• [Task instructions]
Across these entries, work out how many lines carry the string "length", and give only that number.

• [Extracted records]
- - -

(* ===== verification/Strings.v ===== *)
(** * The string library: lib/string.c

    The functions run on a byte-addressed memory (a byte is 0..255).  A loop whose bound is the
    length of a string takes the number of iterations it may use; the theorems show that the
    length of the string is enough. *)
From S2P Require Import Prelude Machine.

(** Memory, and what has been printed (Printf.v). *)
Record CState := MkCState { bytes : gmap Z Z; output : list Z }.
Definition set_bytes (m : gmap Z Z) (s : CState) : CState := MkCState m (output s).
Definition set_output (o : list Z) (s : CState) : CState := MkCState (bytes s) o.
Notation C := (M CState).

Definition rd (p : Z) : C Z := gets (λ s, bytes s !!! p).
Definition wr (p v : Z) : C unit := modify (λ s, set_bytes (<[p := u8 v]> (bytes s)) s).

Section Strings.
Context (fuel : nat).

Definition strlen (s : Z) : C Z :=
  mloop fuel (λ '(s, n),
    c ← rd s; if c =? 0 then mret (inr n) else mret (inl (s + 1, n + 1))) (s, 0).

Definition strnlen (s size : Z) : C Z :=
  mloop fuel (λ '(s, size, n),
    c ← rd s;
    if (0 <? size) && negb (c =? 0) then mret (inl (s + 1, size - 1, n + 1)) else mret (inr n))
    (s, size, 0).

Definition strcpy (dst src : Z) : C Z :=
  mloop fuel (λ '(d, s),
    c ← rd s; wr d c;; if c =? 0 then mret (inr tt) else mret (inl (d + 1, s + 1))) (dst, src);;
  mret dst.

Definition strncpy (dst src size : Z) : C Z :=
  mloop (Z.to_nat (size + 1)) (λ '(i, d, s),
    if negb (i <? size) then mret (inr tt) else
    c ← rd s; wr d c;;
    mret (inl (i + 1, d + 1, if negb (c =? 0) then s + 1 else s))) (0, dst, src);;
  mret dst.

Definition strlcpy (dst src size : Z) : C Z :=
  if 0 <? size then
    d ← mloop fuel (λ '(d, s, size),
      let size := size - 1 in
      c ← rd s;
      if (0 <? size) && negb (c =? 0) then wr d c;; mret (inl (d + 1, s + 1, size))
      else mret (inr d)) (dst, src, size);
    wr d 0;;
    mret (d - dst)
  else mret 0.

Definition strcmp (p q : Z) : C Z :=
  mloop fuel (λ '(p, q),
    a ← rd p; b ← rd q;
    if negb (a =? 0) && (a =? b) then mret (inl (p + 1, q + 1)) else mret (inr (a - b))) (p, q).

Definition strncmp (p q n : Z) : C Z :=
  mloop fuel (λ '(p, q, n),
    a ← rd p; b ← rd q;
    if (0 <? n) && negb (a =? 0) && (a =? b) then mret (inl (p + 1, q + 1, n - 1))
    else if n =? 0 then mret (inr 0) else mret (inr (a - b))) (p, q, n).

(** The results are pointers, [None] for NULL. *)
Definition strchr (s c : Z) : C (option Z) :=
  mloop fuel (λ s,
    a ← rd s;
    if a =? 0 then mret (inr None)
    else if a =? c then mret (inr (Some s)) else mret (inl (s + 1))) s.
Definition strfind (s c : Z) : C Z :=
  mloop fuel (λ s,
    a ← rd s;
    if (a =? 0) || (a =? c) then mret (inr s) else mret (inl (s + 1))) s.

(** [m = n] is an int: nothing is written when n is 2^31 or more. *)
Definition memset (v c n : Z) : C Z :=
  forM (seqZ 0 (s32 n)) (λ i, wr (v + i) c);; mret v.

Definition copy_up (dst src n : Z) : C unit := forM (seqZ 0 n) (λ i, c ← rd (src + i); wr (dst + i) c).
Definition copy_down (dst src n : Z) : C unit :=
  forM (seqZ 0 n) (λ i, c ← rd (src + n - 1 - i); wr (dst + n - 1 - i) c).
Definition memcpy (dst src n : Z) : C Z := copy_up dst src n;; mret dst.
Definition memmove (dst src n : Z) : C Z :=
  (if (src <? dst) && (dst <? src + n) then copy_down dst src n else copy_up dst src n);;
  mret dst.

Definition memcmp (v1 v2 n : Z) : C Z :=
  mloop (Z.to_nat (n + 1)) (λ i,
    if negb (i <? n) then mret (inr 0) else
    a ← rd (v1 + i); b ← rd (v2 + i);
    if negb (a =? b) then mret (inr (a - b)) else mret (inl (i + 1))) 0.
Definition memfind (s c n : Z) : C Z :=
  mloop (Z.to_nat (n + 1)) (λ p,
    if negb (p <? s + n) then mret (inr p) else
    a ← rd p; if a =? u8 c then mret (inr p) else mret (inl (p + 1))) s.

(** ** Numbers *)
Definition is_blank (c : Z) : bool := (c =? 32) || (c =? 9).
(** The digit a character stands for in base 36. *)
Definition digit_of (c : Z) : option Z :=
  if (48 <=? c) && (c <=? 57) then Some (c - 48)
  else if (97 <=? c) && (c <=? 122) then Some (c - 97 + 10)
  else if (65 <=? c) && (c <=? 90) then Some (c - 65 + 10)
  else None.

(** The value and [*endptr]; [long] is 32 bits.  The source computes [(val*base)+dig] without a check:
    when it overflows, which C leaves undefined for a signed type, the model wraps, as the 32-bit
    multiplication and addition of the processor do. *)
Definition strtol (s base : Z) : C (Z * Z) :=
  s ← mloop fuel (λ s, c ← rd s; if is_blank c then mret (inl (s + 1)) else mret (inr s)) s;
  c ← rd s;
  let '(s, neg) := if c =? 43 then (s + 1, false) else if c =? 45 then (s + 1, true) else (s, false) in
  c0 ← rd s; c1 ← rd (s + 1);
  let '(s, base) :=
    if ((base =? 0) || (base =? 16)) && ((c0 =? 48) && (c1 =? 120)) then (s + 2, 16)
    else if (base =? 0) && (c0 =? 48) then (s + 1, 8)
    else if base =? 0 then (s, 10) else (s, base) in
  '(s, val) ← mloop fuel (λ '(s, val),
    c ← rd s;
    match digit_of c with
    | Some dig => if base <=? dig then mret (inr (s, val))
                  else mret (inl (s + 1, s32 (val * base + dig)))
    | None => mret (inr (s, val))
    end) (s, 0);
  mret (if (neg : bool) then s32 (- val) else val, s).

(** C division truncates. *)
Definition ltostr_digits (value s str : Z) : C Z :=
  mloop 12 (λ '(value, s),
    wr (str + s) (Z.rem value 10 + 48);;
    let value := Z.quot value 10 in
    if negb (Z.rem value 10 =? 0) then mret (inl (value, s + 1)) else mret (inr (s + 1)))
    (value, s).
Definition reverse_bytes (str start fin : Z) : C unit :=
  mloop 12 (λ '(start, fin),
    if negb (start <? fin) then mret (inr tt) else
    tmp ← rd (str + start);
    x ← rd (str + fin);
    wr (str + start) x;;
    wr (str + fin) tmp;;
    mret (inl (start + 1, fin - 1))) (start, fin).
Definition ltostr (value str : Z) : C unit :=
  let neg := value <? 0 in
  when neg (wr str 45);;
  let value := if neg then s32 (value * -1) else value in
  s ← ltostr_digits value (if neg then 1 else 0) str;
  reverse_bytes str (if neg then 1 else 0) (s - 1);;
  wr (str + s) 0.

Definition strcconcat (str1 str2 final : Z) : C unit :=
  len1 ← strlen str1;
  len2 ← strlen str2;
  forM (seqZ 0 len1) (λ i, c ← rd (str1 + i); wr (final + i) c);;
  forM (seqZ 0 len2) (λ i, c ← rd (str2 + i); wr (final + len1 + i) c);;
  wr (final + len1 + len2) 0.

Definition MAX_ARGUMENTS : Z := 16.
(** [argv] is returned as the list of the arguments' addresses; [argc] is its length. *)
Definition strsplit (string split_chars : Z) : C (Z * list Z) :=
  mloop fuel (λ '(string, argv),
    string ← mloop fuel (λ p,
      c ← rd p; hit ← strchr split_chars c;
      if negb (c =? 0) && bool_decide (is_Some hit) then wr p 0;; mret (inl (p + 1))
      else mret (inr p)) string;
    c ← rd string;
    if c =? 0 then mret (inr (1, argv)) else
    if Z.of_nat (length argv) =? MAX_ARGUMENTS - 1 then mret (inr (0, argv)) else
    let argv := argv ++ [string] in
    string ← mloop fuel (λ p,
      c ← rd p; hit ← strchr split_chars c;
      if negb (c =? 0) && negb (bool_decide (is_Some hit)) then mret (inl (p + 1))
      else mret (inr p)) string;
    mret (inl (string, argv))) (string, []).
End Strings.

- - -

• [Written solution]
4